§ **Work to complete**
In the entries that follow, find the line containing "destruct i as"; from there, copy every line exactly through the line containing "rewrite insert_app_r_alt by".

Saved data entries:
-----

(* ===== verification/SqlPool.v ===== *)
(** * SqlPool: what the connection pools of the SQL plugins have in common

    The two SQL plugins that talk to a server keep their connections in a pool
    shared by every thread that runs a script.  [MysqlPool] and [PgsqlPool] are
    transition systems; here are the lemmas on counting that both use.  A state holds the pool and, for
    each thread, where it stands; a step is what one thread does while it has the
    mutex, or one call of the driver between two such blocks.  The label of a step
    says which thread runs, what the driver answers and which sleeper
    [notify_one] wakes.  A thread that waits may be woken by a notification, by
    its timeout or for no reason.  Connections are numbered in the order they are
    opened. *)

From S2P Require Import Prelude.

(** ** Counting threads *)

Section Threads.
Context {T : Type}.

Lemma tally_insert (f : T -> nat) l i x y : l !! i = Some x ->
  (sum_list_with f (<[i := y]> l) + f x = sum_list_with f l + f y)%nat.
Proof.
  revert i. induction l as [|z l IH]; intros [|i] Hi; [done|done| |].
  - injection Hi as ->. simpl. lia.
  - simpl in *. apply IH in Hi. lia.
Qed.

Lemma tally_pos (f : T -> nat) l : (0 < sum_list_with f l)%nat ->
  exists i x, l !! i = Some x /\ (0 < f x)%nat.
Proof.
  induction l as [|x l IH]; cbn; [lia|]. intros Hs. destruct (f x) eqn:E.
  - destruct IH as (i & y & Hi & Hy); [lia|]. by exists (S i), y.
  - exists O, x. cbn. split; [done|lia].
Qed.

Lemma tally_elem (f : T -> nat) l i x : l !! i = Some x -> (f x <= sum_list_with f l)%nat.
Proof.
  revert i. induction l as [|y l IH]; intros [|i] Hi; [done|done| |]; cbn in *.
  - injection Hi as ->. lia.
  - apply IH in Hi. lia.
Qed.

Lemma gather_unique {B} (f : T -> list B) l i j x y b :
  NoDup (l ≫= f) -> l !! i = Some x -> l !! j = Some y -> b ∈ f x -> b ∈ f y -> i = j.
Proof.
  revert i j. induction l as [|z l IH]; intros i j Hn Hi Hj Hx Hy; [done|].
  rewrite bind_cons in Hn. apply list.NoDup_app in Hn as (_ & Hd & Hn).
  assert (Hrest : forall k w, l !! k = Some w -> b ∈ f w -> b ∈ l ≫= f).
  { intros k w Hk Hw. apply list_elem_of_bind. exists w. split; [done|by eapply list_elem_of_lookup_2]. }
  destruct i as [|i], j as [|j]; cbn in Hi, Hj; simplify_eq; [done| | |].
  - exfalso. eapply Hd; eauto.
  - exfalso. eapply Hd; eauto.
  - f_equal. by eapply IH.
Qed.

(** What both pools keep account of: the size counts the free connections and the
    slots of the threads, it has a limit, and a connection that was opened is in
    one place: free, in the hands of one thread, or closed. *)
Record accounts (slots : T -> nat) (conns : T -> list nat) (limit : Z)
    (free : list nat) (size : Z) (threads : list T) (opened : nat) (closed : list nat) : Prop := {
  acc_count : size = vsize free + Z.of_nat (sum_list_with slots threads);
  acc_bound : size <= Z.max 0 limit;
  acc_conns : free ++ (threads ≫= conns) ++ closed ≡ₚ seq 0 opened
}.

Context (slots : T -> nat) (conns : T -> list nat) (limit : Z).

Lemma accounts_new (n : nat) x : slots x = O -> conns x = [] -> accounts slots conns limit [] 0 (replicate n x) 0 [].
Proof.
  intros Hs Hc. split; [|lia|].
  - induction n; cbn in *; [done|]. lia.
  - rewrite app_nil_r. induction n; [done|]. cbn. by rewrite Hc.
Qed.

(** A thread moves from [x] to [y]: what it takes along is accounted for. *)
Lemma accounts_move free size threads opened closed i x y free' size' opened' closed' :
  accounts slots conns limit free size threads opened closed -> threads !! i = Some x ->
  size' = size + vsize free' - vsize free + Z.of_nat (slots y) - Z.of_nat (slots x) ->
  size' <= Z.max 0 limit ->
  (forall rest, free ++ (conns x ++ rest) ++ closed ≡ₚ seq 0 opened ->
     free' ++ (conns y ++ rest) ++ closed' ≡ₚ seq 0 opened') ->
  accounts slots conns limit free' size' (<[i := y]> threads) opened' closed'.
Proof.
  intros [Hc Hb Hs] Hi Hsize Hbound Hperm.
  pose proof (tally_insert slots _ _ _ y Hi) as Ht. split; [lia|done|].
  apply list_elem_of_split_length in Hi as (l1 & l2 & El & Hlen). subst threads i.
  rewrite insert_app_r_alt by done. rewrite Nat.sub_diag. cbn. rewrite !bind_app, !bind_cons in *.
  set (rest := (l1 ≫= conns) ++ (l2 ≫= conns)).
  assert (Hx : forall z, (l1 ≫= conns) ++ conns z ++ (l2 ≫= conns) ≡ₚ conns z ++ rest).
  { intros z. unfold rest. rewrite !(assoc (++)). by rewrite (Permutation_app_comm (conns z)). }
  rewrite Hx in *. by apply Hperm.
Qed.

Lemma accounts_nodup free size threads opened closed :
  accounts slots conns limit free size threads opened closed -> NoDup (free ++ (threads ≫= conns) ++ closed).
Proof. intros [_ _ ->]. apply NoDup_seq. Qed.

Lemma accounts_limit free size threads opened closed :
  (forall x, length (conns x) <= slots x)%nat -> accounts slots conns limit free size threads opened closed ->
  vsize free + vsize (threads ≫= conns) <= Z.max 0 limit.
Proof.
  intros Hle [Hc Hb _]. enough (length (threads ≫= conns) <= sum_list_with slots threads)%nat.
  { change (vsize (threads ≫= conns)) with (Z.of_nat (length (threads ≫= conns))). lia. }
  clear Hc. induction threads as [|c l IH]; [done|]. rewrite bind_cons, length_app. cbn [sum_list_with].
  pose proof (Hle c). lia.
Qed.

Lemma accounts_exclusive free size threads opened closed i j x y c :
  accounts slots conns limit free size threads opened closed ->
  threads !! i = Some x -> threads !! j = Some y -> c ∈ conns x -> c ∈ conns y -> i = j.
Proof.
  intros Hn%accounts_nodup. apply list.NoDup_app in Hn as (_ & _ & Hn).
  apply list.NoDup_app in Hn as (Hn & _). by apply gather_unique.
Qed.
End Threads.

-----

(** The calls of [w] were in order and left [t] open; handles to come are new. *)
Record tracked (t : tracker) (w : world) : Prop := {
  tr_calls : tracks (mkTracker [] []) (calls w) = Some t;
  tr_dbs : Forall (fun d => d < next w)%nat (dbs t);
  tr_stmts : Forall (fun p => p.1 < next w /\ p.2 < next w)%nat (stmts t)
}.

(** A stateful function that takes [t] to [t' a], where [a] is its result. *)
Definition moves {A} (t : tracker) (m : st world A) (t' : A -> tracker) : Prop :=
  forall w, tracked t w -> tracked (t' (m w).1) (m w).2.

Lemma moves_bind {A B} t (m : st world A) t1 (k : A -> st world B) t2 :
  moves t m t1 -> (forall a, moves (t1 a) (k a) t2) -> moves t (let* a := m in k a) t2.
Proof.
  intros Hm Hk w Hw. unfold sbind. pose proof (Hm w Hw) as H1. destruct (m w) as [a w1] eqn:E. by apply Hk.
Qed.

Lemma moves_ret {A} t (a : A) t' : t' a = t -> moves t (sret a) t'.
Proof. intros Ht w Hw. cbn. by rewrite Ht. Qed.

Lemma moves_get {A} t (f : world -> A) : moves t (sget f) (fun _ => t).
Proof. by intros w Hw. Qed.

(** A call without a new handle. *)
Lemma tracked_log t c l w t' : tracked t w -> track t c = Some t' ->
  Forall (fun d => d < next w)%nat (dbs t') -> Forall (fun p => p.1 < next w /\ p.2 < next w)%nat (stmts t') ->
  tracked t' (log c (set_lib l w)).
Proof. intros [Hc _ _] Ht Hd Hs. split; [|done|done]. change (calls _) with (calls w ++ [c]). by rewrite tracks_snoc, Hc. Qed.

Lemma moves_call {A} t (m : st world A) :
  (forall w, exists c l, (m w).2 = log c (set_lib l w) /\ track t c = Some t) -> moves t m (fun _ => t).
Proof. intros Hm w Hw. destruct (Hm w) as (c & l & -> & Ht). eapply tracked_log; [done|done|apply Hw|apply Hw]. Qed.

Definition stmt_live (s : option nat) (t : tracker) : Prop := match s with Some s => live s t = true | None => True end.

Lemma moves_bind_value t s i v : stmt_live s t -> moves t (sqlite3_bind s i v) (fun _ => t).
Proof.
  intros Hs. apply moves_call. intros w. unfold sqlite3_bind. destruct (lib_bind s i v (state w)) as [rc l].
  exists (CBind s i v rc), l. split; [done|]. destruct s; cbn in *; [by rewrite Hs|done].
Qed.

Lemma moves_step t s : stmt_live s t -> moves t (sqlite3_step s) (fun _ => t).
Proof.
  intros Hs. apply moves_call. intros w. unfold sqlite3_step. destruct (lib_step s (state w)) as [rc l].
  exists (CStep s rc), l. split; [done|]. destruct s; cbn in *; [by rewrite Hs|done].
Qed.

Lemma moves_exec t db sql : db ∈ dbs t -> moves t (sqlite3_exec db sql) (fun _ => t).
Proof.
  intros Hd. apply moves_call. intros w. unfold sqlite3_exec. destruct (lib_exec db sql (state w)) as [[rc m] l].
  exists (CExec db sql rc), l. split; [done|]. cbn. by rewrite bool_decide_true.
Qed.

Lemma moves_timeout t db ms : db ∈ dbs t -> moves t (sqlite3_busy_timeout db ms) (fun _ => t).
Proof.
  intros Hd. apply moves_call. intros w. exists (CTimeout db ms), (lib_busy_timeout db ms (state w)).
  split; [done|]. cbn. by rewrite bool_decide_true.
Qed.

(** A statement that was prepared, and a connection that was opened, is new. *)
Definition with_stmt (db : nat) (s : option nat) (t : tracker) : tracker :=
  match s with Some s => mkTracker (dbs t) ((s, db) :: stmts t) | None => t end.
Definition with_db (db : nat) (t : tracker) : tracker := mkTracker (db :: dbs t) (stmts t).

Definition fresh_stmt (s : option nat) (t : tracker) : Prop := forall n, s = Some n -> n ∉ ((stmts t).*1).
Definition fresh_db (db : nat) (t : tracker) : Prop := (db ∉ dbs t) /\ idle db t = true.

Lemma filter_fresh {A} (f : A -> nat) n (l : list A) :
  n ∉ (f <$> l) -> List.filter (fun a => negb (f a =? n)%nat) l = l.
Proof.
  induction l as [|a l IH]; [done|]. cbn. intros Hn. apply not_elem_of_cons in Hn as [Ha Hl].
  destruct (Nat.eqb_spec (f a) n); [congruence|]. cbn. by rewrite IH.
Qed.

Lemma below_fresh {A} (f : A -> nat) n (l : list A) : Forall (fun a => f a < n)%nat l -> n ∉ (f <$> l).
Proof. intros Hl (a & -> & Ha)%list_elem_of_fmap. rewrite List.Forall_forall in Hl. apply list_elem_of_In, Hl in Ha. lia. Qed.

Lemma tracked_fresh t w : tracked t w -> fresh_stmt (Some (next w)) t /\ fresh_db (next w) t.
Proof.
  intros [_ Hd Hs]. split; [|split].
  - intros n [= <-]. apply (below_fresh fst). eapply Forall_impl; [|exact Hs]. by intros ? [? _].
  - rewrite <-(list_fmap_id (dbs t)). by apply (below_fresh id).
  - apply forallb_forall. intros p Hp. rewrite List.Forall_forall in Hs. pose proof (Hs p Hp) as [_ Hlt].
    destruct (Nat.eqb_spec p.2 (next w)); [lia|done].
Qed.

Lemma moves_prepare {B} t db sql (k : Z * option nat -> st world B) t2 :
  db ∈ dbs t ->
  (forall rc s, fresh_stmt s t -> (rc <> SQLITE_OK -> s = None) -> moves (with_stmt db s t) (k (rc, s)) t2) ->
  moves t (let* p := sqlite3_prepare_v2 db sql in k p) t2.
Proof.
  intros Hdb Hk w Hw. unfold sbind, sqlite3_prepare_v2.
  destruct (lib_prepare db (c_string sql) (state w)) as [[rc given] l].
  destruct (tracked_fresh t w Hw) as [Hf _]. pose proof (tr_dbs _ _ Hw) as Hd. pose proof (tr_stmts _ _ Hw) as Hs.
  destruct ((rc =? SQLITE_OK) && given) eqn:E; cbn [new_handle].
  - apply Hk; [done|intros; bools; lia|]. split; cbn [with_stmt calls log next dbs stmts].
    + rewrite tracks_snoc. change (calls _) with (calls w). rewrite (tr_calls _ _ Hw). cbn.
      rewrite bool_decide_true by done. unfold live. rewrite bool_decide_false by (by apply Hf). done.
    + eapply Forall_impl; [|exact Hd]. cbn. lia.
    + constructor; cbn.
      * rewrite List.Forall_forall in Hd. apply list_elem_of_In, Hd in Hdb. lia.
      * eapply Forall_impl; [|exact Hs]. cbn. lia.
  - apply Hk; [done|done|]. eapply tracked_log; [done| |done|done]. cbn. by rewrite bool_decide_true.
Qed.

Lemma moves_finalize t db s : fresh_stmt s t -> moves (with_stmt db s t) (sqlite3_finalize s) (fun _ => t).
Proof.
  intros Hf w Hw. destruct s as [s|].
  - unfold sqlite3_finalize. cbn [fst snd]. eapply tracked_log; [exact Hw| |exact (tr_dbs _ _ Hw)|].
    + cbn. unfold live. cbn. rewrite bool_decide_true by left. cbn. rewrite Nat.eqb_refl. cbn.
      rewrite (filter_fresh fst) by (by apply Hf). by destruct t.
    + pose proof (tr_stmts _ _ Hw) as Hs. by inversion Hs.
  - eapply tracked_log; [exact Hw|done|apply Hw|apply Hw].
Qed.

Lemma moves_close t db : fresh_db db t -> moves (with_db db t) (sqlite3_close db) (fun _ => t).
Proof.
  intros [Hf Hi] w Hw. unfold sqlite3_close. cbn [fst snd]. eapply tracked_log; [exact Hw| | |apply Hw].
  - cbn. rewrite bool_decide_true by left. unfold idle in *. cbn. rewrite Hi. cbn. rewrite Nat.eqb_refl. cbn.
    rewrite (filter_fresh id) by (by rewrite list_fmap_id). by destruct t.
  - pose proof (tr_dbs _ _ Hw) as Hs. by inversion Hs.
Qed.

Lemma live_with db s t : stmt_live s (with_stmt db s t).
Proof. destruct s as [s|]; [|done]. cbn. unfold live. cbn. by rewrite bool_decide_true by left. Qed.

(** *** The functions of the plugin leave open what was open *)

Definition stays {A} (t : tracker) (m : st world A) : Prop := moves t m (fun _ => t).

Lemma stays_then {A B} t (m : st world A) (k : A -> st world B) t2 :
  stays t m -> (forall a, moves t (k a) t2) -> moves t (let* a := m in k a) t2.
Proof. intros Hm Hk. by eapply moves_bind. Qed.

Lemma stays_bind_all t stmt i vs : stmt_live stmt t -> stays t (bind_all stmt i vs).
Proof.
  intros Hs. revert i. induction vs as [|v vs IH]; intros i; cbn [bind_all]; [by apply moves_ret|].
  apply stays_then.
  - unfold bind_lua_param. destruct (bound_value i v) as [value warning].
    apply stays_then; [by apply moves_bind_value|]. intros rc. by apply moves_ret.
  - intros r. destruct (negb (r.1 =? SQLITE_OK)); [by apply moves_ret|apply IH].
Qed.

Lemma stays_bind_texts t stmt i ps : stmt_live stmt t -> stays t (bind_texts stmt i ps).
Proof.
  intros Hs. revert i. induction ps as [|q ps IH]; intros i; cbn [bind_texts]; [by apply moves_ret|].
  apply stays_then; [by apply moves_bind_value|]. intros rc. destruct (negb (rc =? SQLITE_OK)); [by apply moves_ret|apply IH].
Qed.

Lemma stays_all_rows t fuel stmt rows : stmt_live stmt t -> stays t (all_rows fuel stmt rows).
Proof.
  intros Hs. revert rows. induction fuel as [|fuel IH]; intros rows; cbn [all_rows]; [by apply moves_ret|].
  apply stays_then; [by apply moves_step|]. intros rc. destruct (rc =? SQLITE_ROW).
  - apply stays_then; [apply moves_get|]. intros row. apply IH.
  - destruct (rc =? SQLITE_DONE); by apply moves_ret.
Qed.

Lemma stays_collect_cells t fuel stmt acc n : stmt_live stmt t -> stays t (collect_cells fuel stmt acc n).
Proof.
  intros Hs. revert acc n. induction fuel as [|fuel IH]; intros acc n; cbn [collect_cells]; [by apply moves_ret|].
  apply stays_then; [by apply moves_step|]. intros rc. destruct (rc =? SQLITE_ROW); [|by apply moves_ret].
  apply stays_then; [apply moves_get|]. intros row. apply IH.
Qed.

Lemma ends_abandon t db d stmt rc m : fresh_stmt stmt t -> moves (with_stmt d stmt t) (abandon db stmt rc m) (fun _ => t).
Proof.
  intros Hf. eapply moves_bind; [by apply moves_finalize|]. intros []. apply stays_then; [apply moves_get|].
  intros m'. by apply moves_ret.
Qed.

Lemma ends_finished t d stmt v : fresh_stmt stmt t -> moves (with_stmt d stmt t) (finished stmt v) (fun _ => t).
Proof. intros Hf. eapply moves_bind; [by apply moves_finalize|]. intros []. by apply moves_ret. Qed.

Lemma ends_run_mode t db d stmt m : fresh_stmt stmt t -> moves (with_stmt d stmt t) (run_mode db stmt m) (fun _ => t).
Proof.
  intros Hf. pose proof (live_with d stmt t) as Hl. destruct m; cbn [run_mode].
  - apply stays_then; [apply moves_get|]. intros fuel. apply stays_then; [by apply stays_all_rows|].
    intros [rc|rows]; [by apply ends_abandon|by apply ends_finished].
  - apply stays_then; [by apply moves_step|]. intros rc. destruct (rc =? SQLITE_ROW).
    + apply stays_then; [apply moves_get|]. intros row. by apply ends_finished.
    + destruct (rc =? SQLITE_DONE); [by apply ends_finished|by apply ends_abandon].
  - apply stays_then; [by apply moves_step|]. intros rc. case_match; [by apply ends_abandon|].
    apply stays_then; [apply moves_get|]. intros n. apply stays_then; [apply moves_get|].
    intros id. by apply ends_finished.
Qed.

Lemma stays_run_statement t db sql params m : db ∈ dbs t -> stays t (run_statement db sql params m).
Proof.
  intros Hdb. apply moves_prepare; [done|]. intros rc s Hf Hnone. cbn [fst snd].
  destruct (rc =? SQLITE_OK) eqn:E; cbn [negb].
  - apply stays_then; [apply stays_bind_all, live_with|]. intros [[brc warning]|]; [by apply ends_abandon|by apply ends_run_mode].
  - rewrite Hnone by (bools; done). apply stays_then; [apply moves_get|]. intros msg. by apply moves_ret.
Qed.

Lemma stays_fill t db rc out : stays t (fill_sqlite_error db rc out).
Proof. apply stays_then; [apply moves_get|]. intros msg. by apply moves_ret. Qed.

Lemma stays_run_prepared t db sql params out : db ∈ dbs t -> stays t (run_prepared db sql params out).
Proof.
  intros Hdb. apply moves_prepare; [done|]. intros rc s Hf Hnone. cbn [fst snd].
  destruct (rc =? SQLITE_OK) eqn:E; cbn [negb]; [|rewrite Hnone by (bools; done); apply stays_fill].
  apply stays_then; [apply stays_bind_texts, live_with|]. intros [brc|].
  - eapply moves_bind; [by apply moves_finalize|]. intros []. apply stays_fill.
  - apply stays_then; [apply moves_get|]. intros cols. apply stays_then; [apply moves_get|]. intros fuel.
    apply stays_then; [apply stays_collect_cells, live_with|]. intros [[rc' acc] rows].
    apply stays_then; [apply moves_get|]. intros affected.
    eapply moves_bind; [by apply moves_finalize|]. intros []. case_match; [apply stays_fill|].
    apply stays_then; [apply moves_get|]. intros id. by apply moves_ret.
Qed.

-----

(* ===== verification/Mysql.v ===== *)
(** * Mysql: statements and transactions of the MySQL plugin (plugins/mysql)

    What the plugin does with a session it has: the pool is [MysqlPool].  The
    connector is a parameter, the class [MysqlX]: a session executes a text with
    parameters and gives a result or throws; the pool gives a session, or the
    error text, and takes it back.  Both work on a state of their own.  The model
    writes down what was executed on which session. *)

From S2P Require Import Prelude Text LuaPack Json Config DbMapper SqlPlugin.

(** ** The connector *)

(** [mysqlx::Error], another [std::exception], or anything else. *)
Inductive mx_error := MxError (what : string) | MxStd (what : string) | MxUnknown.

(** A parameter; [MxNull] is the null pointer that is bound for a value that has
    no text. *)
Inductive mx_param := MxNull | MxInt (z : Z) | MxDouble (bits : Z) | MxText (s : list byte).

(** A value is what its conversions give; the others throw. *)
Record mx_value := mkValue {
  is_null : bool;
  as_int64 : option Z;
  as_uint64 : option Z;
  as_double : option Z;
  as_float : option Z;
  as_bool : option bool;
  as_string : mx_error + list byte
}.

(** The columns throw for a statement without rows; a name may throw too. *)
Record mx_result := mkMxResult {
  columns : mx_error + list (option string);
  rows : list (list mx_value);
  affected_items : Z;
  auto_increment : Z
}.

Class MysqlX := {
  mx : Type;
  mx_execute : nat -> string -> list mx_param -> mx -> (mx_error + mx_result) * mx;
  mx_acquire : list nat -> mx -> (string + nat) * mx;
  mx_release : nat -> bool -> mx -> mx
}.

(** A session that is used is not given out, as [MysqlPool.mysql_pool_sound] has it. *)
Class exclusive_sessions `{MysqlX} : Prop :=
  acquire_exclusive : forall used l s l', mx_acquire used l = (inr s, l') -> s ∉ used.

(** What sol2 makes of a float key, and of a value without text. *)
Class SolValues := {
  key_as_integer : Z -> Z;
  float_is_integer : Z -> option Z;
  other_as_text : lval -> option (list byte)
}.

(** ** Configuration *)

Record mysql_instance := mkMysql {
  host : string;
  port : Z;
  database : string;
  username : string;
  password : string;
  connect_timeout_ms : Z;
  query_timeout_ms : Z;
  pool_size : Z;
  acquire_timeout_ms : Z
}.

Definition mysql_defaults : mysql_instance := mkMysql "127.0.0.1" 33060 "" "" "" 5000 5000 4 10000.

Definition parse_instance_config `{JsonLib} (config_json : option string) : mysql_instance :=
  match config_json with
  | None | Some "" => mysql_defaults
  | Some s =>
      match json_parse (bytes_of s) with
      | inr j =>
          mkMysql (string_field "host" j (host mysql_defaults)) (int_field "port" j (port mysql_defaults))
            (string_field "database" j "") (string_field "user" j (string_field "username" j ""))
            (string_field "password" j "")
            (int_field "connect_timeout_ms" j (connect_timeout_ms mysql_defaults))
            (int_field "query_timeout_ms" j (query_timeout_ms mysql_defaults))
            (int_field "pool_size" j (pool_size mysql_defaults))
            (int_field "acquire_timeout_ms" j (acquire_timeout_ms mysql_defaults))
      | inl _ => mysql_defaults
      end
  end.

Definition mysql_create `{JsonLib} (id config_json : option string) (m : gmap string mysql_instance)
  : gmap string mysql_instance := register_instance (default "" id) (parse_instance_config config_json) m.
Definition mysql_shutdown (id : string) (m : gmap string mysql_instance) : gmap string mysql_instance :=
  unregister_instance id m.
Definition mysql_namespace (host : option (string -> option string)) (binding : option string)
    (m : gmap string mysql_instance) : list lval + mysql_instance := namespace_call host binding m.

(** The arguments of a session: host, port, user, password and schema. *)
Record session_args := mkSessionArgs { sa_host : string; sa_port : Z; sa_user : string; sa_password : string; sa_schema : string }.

-----

§ **Response for this exercise**
  destruct i as [|i], j as [|j]; cbn in Hi, Hj; simplify_eq; [done| | |].
  - exfalso. eapply Hd; eauto.
  - exfalso. eapply Hd; eauto.
  - f_equal. by eapply IH.
Qed.

(** What both pools keep account of: the size counts the free connections and the
    slots of the threads, it has a limit, and a connection that was opened is in
    one place: free, in the hands of one thread, or closed. *)
Record accounts (slots : T -> nat) (conns : T -> list nat) (limit : Z)
    (free : list nat) (size : Z) (threads : list T) (opened : nat) (closed : list nat) : Prop := {
  acc_count : size = vsize free + Z.of_nat (sum_list_with slots threads);
  acc_bound : size <= Z.max 0 limit;
  acc_conns : free ++ (threads ≫= conns) ++ closed ≡ₚ seq 0 opened
}.

Context (slots : T -> nat) (conns : T -> list nat) (limit : Z).

Lemma accounts_new (n : nat) x : slots x = O -> conns x = [] -> accounts slots conns limit [] 0 (replicate n x) 0 [].
Proof.
  intros Hs Hc. split; [|lia|].
  - induction n; cbn in *; [done|]. lia.
  - rewrite app_nil_r. induction n; [done|]. cbn. by rewrite Hc.
Qed.

(** A thread moves from [x] to [y]: what it takes along is accounted for. *)
Lemma accounts_move free size threads opened closed i x y free' size' opened' closed' :
  accounts slots conns limit free size threads opened closed -> threads !! i = Some x ->
  size' = size + vsize free' - vsize free + Z.of_nat (slots y) - Z.of_nat (slots x) ->
  size' <= Z.max 0 limit ->
  (forall rest, free ++ (conns x ++ rest) ++ closed ≡ₚ seq 0 opened ->
     free' ++ (conns y ++ rest) ++ closed' ≡ₚ seq 0 opened') ->
  accounts slots conns limit free' size' (<[i := y]> threads) opened' closed'.
Proof.
  intros [Hc Hb Hs] Hi Hsize Hbound Hperm.
  pose proof (tally_insert slots _ _ _ y Hi) as Ht. split; [lia|done|].
  apply list_elem_of_split_length in Hi as (l1 & l2 & El & Hlen). subst threads i.
  rewrite insert_app_r_alt by done. rewrite Nat.sub_diag. cbn. rewrite !bind_app, !bind_cons in *.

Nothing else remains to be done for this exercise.